- _Exercise aim_: Repeat nothing but the lines below running from the one containing "replace (blen (dir ++ n0))" to the one containing "back and forth, is". Keep both end lines.

Stored items from a collection:
Start of Block
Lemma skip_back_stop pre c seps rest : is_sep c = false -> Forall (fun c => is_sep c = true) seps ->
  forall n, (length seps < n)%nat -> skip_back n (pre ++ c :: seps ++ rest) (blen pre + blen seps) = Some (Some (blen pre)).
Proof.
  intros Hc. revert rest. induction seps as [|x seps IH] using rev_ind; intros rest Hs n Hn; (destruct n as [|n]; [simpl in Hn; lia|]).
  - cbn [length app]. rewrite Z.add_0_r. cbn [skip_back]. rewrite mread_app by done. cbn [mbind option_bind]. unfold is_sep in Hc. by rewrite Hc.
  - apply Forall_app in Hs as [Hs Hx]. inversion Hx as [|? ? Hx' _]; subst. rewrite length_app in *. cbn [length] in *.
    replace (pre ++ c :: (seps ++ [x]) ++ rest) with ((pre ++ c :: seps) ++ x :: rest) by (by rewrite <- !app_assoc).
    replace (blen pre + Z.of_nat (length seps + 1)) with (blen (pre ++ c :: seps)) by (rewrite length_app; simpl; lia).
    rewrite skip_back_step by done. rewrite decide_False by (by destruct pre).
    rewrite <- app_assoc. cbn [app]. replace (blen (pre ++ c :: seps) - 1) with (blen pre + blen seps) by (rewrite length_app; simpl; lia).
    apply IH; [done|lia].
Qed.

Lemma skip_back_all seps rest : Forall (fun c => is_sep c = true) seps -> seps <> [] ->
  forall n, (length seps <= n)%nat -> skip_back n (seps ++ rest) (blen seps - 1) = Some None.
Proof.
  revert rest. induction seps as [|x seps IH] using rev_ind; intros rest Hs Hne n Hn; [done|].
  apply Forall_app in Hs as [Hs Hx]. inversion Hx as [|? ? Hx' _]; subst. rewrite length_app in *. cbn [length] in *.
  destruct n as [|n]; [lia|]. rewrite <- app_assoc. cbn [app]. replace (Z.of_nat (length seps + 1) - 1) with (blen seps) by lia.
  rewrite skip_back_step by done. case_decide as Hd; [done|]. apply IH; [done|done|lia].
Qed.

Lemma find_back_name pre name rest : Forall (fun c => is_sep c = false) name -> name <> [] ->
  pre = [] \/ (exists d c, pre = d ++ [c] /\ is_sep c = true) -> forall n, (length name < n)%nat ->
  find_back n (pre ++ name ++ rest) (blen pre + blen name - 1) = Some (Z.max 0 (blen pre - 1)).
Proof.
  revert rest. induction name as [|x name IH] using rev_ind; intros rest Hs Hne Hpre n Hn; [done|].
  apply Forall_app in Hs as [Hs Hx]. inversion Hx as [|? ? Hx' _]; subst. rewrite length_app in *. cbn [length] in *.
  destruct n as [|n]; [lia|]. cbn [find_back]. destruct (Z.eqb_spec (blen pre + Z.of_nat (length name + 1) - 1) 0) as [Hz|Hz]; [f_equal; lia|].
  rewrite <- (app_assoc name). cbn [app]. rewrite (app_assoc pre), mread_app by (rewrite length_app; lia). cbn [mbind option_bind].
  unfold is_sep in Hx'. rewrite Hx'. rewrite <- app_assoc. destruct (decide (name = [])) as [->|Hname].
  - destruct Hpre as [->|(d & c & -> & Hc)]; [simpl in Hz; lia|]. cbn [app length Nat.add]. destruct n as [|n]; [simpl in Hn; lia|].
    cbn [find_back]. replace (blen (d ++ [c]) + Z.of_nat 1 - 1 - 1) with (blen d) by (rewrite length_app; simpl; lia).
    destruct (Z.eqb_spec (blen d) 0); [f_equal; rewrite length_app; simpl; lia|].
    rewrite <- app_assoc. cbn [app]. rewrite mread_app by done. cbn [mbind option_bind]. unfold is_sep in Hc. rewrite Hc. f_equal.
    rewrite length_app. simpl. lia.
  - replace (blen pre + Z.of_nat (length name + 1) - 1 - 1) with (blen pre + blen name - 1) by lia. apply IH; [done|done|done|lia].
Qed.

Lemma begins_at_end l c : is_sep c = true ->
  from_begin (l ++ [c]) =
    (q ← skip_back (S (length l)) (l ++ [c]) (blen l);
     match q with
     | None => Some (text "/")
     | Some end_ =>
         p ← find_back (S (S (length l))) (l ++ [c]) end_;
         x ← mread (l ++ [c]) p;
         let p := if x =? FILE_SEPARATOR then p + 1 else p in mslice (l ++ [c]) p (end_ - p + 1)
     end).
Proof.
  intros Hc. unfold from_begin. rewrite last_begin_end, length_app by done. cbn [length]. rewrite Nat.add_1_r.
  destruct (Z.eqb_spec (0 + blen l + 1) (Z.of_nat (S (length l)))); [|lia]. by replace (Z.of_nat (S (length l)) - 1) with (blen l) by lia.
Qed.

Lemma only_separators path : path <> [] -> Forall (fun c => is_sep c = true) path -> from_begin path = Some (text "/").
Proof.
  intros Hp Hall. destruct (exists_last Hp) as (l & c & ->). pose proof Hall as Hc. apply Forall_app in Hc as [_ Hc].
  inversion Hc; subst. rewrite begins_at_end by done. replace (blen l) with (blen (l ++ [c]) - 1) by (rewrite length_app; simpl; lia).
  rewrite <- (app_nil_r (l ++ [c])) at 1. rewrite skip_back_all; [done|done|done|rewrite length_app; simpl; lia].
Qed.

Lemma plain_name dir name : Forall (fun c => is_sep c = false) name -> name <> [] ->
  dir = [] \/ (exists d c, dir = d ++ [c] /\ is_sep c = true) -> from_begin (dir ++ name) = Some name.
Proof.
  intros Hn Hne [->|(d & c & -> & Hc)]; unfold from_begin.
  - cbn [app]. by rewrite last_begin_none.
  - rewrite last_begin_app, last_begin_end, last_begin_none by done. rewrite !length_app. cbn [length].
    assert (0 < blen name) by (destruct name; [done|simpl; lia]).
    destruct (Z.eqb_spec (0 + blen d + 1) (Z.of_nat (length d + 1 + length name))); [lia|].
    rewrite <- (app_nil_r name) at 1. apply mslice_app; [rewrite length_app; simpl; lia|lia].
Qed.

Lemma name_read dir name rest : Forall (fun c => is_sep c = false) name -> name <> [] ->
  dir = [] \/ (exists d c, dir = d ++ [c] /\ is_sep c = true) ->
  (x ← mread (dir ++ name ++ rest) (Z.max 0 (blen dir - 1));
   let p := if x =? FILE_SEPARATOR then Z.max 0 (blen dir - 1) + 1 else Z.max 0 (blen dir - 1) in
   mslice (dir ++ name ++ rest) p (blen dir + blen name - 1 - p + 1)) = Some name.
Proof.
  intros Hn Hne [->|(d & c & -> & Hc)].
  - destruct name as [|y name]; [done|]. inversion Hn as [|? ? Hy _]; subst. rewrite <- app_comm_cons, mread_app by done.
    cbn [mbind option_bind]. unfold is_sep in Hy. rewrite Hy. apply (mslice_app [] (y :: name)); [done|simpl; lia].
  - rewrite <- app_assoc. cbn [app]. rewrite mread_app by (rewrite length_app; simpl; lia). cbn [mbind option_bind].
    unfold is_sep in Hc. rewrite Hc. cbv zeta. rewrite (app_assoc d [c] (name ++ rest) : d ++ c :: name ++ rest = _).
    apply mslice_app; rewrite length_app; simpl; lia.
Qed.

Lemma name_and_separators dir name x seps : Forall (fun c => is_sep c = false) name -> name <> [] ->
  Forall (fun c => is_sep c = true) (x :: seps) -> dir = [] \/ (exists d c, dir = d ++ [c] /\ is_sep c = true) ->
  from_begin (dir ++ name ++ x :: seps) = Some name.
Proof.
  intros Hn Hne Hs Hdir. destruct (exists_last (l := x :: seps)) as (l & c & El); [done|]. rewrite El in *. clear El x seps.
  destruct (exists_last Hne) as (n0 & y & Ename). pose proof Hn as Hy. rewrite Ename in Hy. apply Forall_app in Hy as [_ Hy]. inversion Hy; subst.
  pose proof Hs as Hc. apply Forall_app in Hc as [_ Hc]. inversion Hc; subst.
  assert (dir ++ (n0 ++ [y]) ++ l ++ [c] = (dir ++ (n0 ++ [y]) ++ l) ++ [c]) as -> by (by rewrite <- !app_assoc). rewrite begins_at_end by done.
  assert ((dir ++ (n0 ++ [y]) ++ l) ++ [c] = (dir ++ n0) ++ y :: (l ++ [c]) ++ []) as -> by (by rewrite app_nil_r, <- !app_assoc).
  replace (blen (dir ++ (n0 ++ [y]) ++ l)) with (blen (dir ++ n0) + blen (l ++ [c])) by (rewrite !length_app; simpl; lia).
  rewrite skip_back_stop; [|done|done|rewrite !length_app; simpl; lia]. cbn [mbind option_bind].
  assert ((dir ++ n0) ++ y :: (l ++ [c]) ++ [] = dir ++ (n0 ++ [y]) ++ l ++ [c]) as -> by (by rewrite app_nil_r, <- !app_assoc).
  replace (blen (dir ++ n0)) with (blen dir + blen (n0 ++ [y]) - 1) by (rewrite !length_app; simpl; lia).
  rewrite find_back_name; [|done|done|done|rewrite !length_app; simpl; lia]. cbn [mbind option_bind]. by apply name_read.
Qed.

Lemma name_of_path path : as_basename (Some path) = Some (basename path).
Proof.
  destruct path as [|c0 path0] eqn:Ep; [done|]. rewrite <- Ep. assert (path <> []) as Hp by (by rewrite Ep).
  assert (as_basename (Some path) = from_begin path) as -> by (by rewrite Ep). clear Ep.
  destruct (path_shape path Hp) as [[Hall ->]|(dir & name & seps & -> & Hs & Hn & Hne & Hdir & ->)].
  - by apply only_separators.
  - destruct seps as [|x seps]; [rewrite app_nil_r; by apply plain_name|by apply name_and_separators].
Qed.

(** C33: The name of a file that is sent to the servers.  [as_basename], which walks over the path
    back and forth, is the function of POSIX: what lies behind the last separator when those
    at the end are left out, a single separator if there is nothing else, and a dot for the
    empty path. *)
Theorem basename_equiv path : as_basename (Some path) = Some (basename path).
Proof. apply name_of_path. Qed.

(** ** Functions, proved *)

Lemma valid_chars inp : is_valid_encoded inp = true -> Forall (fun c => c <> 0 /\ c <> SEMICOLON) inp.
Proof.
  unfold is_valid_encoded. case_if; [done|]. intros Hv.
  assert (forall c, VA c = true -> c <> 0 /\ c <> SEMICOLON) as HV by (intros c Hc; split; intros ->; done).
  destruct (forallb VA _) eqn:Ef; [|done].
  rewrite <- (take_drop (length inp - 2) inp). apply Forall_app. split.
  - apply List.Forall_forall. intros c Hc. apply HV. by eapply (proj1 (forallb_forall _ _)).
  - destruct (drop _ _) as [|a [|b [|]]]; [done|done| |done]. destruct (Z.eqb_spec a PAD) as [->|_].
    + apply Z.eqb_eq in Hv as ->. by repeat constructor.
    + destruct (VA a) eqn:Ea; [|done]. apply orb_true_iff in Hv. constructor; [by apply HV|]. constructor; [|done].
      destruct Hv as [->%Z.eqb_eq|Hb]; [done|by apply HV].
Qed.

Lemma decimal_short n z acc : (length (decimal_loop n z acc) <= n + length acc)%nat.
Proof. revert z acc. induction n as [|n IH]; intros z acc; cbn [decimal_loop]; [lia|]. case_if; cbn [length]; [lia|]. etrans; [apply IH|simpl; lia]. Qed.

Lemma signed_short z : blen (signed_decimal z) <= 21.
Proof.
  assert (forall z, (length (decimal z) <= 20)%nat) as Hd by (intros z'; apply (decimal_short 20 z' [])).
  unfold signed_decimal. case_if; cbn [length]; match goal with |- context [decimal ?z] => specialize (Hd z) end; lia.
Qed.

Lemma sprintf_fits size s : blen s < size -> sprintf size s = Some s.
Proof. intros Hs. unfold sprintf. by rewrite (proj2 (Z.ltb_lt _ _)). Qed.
End of Block
- _Result_:
  replace (blen (dir ++ n0)) with (blen dir + blen (n0 ++ [y]) - 1) by (rewrite !length_app; simpl; lia).
  rewrite find_back_name; [|done|done|done|rewrite !length_app; simpl; lia]. cbn [mbind option_bind]. by apply name_read.
Qed.

Lemma name_of_path path : as_basename (Some path) = Some (basename path).
Proof.
  destruct path as [|c0 path0] eqn:Ep; [done|]. rewrite <- Ep. assert (path <> []) as Hp by (by rewrite Ep).
  assert (as_basename (Some path) = from_begin path) as -> by (by rewrite Ep). clear Ep.
  destruct (path_shape path Hp) as [[Hall ->]|(dir & name & seps & -> & Hs & Hn & Hne & Hdir & ->)].
  - by apply only_separators.
  - destruct seps as [|x seps]; [rewrite app_nil_r; by apply plain_name|by apply name_and_separators].
Qed.

(** C33: The name of a file that is sent to the servers.  [as_basename], which walks over the path
    back and forth, is the function of POSIX: what lies behind the last separator when those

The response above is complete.